**Instructions for the task**: Take the material below and reproduce, word for word, only the lines from the line with "Proof. exists [1], blank_free, 4." through the line with "intros Hz. split;".

**Given information**:

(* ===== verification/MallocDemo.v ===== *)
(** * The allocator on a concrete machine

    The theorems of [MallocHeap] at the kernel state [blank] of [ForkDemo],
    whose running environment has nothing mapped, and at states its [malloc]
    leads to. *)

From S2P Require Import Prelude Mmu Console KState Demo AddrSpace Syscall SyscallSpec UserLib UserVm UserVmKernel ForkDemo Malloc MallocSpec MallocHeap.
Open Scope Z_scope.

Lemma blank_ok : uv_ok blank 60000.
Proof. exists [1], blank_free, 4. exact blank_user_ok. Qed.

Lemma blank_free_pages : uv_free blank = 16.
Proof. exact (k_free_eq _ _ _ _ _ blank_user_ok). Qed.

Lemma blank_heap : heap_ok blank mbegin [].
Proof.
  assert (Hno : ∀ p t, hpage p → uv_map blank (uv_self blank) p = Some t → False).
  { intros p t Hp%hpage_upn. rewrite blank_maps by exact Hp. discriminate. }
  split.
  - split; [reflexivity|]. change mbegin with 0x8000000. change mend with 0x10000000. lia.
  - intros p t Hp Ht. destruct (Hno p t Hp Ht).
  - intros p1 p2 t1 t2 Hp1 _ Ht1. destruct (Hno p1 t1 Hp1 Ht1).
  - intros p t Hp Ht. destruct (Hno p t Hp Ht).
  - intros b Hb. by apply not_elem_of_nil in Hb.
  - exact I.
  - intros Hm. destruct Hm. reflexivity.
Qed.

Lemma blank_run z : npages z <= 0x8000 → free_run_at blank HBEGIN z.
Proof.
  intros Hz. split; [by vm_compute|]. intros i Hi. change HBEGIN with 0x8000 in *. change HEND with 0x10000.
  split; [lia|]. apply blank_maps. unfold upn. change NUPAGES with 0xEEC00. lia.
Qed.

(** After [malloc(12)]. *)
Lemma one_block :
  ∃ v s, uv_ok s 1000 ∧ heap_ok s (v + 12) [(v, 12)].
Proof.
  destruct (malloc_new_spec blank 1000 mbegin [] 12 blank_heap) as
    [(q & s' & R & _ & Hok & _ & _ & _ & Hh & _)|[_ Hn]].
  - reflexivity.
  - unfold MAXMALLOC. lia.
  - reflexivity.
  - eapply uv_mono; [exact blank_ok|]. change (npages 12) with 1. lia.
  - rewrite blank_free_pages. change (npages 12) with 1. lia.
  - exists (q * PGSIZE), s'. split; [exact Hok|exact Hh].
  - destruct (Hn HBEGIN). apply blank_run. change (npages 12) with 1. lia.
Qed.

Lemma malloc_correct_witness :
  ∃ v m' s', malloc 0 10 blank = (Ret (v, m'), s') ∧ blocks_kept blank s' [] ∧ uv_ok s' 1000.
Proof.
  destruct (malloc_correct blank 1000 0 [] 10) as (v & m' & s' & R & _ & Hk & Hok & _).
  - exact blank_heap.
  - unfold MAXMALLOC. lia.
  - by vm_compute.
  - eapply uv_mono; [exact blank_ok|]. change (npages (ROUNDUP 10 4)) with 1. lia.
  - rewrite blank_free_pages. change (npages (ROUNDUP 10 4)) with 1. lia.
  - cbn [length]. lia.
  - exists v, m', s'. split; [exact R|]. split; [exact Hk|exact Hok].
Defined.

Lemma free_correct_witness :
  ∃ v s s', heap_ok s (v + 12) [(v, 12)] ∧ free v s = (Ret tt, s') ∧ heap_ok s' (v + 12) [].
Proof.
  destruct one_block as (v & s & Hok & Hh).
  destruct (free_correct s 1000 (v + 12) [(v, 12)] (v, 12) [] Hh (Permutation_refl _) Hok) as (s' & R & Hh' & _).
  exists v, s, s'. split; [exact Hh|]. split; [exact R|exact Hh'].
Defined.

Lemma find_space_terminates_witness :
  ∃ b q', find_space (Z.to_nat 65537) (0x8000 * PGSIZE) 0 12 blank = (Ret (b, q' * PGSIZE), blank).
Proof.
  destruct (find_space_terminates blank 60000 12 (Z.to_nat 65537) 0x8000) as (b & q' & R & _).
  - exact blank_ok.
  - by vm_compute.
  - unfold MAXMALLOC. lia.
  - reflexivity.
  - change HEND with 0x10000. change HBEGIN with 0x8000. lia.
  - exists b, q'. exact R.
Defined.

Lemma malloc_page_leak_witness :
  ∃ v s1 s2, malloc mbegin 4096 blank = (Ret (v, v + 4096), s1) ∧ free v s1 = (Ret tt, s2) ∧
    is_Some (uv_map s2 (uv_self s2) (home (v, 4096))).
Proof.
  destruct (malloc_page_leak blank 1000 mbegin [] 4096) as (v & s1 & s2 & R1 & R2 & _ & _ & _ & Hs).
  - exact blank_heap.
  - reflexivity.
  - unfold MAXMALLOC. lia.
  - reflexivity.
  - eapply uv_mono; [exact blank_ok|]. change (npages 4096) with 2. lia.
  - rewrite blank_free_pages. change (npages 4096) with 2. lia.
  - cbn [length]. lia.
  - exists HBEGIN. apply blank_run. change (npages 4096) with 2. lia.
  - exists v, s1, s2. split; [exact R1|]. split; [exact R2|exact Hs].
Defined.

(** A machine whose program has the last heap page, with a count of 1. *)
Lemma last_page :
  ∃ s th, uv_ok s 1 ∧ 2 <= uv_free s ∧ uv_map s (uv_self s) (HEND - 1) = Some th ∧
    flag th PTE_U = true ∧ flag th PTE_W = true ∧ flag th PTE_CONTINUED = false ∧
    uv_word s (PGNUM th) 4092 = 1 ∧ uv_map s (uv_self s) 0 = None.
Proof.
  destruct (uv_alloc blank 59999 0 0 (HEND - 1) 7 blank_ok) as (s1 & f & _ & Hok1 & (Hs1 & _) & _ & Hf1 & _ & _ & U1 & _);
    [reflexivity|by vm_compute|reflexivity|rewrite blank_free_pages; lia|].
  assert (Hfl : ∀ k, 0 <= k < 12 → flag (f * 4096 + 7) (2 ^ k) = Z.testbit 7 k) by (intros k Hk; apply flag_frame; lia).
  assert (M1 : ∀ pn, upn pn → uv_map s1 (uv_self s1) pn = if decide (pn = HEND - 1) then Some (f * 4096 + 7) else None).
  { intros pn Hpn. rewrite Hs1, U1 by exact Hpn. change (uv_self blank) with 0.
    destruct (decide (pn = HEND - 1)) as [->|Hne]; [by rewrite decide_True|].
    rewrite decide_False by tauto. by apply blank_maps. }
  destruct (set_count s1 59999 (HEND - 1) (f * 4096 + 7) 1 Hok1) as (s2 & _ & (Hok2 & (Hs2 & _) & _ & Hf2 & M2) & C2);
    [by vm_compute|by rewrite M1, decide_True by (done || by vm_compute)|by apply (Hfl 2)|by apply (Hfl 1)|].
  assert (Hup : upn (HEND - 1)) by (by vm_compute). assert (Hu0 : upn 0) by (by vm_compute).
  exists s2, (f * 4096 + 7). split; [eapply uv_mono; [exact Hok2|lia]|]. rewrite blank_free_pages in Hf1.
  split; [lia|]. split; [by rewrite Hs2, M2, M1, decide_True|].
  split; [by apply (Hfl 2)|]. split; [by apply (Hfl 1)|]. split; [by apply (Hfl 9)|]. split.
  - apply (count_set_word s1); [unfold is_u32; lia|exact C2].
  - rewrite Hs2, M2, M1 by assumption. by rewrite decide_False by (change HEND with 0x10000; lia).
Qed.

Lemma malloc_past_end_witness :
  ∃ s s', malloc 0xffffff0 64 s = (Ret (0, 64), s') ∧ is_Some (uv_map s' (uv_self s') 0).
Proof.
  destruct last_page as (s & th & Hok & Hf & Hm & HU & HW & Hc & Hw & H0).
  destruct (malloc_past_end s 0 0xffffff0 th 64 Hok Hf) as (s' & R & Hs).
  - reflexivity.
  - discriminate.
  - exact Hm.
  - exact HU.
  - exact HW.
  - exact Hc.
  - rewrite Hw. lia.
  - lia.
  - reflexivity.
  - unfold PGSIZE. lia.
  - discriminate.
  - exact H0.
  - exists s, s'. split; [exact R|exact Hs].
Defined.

**Solution below**:
Proof. exists [1], blank_free, 4. exact blank_user_ok. Qed.

Lemma blank_free_pages : uv_free blank = 16.
Proof. exact (k_free_eq _ _ _ _ _ blank_user_ok). Qed.

Lemma blank_heap : heap_ok blank mbegin [].
Proof.
  assert (Hno : ∀ p t, hpage p → uv_map blank (uv_self blank) p = Some t → False).
  { intros p t Hp%hpage_upn. rewrite blank_maps by exact Hp. discriminate. }
  split.
  - split; [reflexivity|]. change mbegin with 0x8000000. change mend with 0x10000000. lia.
  - intros p t Hp Ht. destruct (Hno p t Hp Ht).
  - intros p1 p2 t1 t2 Hp1 _ Ht1. destruct (Hno p1 t1 Hp1 Ht1).
  - intros p t Hp Ht. destruct (Hno p t Hp Ht).
  - intros b Hb. by apply not_elem_of_nil in Hb.
  - exact I.
  - intros Hm. destruct Hm. reflexivity.
Qed.

Lemma blank_run z : npages z <= 0x8000 → free_run_at blank HBEGIN z.
Proof.
  intros Hz. split; [by vm_compute|]. intros i Hi. change HBEGIN with 0x8000 in *. change HEND with 0x10000.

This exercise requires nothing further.